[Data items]

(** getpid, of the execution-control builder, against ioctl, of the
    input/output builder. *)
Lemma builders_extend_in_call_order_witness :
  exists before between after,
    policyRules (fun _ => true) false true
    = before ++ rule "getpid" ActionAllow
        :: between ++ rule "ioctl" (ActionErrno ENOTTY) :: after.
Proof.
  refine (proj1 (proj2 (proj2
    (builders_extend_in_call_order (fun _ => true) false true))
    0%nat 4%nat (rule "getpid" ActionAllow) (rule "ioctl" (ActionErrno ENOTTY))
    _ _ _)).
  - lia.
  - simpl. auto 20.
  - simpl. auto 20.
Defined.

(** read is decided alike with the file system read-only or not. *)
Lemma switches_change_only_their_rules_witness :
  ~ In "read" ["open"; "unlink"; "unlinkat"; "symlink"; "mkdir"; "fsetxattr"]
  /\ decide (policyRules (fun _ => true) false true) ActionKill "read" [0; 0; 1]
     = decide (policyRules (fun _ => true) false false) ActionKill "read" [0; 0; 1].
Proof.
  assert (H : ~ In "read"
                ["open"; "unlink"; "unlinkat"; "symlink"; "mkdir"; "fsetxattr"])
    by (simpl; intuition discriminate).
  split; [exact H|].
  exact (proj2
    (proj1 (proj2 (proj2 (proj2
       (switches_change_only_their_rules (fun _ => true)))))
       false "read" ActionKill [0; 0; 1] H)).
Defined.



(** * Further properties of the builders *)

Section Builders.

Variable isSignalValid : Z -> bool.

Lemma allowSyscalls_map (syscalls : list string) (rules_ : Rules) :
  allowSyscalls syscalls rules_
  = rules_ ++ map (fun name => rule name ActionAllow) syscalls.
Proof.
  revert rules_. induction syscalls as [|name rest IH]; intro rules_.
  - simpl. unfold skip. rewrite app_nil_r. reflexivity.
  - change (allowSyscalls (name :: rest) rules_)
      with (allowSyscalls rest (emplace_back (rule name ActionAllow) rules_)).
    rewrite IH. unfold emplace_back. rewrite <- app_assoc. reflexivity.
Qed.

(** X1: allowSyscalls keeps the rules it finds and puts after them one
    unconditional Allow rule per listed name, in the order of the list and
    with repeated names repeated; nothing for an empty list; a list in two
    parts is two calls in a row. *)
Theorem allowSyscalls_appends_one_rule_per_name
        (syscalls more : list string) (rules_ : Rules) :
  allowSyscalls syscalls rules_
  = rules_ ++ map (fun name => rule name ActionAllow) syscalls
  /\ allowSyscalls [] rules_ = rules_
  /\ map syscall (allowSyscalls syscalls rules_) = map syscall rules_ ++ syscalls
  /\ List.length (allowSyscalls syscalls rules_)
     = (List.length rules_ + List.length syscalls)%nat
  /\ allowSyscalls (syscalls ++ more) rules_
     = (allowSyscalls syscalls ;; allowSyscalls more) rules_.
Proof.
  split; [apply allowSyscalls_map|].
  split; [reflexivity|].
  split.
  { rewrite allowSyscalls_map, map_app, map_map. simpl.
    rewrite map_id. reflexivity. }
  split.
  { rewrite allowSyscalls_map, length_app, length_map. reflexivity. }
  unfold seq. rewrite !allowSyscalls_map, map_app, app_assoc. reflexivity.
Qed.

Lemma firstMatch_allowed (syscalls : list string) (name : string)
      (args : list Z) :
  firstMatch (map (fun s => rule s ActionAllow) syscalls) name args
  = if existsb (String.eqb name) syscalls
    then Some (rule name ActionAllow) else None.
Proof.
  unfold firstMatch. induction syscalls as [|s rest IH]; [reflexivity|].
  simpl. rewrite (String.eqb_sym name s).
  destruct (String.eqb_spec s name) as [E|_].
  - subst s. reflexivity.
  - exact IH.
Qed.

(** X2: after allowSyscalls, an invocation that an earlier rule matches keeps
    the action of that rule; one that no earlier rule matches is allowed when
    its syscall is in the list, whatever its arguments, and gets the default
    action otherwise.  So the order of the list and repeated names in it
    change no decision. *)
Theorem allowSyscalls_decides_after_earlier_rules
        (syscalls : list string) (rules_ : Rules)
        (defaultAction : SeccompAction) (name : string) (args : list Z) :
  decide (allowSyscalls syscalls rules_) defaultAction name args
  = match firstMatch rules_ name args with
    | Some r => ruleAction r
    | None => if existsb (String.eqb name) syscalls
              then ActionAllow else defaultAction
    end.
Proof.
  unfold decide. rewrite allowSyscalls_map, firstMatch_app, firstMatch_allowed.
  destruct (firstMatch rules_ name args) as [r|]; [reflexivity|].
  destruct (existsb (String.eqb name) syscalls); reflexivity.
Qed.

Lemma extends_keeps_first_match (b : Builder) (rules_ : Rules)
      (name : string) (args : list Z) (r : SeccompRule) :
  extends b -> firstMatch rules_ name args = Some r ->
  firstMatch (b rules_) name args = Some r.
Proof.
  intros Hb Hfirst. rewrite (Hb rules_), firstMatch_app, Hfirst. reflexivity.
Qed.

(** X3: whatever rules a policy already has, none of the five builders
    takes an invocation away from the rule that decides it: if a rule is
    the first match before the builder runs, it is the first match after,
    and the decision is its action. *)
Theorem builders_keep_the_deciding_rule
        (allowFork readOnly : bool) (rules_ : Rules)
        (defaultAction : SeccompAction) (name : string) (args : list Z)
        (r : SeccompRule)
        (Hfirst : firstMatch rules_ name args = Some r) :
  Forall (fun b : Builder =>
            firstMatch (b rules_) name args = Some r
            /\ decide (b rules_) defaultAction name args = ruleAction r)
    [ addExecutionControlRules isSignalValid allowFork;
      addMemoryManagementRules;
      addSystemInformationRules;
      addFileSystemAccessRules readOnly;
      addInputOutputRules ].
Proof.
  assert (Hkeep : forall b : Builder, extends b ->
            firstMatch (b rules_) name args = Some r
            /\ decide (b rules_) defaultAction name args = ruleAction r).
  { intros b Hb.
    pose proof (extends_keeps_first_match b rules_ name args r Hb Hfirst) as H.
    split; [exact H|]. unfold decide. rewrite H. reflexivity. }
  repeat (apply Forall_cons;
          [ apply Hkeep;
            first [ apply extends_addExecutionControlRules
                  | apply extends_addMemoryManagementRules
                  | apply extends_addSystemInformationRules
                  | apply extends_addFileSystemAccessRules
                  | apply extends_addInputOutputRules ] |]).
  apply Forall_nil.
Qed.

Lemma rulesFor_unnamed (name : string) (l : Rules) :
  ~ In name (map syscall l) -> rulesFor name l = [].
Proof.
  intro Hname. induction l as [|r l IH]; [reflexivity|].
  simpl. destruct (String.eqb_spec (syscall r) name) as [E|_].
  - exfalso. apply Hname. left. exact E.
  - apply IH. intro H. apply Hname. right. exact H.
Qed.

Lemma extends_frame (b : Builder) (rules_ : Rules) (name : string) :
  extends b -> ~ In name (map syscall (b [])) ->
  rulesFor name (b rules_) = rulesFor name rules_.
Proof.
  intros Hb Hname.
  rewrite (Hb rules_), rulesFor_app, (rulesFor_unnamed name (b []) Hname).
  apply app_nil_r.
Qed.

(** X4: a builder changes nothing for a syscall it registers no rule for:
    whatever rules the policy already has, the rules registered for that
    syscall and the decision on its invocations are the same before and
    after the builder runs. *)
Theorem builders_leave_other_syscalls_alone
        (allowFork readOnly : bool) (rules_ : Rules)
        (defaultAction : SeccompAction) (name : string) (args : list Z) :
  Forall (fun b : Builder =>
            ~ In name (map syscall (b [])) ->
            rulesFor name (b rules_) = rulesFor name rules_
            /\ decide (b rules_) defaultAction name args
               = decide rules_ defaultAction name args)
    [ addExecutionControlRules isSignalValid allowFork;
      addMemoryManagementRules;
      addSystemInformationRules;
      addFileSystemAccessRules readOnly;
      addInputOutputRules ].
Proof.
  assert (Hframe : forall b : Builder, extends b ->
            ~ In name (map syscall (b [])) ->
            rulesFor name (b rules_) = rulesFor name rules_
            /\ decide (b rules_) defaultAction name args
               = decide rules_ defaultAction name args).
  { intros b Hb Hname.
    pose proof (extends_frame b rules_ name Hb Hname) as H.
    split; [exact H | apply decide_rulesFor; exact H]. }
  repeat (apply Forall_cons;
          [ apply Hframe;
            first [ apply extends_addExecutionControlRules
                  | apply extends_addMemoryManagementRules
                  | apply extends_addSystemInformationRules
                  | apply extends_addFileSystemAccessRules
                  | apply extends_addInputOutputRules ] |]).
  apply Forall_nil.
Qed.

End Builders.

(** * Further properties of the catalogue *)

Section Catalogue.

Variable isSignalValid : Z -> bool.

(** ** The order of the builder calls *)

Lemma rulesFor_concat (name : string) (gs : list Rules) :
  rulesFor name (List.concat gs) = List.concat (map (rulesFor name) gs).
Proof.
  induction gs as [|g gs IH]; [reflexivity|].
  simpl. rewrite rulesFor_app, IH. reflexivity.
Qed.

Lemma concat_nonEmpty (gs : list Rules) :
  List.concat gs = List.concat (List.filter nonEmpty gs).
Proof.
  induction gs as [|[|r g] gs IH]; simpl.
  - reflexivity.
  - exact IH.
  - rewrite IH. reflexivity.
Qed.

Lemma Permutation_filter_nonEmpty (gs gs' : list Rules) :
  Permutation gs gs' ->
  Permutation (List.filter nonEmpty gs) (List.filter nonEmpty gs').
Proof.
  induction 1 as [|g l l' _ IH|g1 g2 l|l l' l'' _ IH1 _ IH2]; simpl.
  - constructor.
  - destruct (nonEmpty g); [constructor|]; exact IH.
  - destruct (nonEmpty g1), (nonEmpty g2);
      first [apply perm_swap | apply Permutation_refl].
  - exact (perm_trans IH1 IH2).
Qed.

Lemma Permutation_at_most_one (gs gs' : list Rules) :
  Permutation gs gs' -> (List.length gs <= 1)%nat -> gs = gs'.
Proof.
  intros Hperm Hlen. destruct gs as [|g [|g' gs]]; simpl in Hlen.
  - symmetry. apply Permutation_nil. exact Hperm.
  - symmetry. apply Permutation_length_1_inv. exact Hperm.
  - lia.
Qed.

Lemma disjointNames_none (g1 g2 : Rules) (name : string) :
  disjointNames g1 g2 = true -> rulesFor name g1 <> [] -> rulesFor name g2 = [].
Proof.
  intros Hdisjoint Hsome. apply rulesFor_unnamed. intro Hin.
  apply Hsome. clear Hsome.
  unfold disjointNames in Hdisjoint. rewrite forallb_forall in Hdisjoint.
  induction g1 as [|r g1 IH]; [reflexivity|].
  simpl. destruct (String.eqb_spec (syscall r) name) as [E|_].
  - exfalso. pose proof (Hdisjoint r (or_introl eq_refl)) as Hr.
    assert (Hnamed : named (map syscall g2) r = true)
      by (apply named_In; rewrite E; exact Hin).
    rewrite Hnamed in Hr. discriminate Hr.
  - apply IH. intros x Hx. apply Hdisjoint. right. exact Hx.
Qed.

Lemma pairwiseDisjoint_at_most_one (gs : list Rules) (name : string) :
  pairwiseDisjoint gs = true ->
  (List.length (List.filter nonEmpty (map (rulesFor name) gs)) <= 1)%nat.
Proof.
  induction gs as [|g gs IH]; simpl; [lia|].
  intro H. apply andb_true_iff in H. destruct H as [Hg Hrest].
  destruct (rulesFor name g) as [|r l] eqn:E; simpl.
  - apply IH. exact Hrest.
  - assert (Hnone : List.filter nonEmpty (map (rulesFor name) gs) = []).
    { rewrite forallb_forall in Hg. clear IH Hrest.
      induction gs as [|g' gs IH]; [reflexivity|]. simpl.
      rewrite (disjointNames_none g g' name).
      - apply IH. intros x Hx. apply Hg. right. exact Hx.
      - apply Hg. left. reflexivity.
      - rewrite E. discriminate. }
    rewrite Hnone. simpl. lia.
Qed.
--
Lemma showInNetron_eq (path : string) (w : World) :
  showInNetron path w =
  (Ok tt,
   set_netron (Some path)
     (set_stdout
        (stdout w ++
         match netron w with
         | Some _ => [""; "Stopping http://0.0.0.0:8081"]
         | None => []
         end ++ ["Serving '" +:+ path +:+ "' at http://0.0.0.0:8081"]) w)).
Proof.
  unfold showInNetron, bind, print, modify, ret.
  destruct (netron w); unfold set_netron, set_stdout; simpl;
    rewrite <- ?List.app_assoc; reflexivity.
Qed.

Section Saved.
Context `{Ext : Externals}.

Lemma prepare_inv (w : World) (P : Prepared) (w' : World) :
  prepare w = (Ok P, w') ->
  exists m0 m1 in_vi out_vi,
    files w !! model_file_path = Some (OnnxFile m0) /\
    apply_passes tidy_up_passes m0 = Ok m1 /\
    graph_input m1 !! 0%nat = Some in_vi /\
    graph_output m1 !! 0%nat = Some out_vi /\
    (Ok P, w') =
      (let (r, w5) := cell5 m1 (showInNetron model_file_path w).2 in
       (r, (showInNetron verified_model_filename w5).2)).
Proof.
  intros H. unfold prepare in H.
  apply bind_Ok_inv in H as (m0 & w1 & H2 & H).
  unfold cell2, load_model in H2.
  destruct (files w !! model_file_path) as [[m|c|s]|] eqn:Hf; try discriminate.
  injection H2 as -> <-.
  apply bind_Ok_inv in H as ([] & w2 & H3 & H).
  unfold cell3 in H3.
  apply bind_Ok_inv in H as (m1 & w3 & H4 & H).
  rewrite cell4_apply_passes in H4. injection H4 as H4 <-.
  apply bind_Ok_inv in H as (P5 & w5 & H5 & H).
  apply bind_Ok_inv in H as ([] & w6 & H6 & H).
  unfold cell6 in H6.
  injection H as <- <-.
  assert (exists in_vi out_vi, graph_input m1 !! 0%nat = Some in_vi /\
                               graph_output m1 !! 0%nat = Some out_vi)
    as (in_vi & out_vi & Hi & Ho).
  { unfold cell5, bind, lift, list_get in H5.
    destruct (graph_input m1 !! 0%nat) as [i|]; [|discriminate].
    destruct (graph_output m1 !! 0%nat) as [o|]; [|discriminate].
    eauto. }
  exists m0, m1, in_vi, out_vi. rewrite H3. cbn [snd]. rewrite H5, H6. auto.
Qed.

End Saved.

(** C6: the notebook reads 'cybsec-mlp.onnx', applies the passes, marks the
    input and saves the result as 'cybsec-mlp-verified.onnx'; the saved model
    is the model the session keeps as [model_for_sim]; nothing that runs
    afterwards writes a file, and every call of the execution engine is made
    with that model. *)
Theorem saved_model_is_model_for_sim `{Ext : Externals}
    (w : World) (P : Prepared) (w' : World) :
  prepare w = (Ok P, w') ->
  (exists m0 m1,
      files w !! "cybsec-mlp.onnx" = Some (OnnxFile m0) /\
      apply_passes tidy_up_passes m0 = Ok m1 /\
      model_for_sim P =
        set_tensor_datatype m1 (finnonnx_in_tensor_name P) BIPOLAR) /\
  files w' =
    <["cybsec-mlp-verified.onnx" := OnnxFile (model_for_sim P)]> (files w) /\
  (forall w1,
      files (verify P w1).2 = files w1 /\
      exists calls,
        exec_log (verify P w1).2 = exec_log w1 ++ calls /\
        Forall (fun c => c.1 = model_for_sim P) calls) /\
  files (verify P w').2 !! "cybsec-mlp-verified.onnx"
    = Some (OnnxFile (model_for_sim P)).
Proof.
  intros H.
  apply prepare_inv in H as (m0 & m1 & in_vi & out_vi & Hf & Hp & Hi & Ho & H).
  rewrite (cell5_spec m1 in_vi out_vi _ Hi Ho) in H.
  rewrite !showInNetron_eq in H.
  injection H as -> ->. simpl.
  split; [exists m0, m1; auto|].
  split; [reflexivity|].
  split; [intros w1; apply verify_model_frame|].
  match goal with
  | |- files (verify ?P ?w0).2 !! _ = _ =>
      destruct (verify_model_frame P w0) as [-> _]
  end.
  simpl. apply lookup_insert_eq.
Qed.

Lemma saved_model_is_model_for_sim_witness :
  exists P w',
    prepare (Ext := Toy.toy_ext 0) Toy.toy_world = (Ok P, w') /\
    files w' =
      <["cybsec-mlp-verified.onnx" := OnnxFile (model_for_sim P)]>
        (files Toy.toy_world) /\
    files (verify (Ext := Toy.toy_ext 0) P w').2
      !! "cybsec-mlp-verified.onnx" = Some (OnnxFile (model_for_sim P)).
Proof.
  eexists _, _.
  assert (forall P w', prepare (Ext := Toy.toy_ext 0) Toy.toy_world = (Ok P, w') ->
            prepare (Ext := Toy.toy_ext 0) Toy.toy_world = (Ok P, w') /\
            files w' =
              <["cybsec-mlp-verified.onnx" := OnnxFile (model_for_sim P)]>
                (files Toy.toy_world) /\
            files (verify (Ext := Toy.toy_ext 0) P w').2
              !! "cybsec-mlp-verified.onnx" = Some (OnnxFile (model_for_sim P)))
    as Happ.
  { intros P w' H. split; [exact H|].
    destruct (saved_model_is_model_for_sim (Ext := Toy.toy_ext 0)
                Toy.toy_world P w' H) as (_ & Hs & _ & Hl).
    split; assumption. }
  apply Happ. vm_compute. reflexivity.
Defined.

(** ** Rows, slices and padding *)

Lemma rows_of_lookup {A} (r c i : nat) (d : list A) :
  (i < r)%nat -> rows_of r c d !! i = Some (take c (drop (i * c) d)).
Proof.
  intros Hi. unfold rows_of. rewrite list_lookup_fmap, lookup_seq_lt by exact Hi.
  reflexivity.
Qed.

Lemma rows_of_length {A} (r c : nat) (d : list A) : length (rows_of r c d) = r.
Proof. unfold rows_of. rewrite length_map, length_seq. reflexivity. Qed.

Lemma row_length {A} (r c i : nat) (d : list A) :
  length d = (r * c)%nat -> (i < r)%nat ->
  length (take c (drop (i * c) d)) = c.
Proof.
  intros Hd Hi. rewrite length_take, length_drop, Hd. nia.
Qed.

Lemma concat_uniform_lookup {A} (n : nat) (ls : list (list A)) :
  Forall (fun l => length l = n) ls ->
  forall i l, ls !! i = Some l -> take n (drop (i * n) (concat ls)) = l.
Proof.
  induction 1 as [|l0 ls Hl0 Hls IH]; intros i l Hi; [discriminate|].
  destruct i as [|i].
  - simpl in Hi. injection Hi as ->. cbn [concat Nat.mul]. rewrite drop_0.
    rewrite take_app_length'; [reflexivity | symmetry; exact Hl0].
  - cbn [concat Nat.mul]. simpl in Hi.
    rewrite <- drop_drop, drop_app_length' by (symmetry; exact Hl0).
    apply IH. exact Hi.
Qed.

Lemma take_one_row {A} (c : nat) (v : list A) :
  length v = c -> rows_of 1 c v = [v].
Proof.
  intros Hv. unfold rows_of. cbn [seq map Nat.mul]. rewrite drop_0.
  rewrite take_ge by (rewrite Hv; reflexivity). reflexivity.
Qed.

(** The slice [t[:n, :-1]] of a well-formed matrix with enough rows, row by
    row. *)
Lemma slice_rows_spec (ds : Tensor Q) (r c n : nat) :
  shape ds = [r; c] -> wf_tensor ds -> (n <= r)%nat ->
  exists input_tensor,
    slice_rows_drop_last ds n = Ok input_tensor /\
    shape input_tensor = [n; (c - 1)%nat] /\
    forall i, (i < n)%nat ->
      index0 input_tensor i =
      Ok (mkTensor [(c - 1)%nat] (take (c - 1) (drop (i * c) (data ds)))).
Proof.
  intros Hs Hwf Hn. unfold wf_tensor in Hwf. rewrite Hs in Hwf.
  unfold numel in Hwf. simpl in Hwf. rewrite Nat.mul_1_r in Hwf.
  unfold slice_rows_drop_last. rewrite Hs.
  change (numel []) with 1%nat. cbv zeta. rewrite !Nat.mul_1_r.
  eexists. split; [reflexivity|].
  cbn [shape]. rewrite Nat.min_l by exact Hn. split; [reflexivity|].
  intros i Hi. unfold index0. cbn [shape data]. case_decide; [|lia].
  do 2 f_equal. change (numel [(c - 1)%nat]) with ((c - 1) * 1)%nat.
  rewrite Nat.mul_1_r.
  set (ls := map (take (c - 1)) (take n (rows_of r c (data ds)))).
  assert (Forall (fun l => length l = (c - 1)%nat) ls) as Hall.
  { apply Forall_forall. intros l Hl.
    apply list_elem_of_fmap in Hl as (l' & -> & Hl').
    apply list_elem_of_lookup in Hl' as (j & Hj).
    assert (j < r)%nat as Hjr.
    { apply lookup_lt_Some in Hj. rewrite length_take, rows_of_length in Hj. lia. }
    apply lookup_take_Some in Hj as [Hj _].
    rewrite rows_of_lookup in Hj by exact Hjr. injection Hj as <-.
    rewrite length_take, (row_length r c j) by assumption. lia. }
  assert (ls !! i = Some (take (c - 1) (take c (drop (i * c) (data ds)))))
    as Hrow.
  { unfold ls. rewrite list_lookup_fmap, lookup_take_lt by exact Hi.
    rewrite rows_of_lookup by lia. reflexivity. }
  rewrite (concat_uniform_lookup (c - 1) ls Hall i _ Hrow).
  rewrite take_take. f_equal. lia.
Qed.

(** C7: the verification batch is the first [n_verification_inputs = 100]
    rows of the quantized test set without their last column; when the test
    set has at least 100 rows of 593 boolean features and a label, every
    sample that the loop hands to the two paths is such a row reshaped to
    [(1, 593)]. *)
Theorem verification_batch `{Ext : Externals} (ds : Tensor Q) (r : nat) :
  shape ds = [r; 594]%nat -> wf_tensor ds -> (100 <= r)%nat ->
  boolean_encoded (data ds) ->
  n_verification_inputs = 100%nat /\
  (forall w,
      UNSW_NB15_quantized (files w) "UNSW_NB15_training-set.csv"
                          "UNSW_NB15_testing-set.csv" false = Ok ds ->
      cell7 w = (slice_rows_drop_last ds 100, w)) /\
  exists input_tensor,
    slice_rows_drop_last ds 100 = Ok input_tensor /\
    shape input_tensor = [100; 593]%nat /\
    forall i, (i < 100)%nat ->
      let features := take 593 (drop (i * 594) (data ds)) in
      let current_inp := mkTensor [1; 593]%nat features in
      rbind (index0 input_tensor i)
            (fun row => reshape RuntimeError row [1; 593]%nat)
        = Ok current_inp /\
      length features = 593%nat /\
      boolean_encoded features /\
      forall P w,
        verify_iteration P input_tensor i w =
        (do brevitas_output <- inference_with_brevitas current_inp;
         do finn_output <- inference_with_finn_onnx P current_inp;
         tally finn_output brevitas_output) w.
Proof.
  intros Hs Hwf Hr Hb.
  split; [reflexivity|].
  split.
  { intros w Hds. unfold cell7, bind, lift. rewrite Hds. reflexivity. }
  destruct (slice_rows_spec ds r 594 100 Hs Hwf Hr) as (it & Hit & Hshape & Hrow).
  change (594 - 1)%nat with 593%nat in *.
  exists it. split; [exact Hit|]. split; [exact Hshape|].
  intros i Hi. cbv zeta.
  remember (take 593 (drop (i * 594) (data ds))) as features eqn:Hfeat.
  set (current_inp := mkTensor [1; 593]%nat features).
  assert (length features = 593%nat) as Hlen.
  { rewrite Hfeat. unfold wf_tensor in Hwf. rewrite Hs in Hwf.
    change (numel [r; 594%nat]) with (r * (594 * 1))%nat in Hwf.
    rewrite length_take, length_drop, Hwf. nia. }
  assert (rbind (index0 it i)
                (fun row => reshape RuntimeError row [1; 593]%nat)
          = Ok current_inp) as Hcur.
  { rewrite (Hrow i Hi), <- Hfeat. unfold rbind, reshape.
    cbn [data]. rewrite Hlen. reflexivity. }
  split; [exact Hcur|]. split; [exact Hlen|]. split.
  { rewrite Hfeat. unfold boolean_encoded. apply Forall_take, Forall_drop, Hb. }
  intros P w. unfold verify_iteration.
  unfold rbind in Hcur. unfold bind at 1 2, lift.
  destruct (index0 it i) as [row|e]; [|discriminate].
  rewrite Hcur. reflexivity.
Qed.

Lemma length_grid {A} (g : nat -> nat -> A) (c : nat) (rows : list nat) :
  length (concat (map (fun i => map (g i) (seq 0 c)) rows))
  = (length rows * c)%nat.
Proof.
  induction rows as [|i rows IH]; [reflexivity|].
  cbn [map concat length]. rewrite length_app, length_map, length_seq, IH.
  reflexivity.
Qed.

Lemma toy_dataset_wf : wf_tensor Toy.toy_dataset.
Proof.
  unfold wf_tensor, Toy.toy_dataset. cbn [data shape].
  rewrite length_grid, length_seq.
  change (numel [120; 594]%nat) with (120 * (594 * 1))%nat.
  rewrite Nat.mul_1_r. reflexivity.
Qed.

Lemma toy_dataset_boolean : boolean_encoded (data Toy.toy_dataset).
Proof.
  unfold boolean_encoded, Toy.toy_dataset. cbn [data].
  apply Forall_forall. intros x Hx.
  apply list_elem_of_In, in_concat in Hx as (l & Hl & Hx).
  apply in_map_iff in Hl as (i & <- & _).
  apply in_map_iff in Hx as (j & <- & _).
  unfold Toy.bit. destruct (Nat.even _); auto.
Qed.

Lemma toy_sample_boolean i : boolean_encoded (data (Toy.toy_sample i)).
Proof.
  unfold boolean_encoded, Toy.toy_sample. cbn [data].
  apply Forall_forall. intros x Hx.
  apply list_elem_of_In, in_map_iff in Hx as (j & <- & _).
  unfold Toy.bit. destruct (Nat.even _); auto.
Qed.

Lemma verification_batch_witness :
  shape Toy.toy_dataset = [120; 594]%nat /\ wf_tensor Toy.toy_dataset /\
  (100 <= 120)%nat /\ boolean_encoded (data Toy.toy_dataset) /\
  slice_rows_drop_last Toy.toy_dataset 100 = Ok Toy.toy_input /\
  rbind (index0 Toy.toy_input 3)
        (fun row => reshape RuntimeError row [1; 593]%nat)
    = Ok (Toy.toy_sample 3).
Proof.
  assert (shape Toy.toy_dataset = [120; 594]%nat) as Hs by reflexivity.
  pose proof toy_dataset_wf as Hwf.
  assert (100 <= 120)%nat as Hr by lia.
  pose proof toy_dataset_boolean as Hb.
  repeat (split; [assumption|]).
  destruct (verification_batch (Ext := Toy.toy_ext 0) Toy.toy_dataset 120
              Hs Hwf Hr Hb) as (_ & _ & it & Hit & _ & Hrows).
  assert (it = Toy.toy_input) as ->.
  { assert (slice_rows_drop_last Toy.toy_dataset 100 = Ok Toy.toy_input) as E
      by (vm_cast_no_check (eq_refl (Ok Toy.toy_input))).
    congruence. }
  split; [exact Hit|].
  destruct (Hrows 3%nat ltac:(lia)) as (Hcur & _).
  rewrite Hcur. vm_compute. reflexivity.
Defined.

INSTRUCTIONS FOR THE TASK>
All that belongs in your answer is the stretch of entries above from the line with "rewrite take_take. f_equal. lia." through the line with "set has at least", printed exactly.

ANSWER SPACE>
  rewrite take_take. f_equal. lia.
Qed.

(** C7: the verification batch is the first [n_verification_inputs = 100]
    rows of the quantized test set without their last column; when the test
    set has at least 100 rows of 593 boolean features and a label, every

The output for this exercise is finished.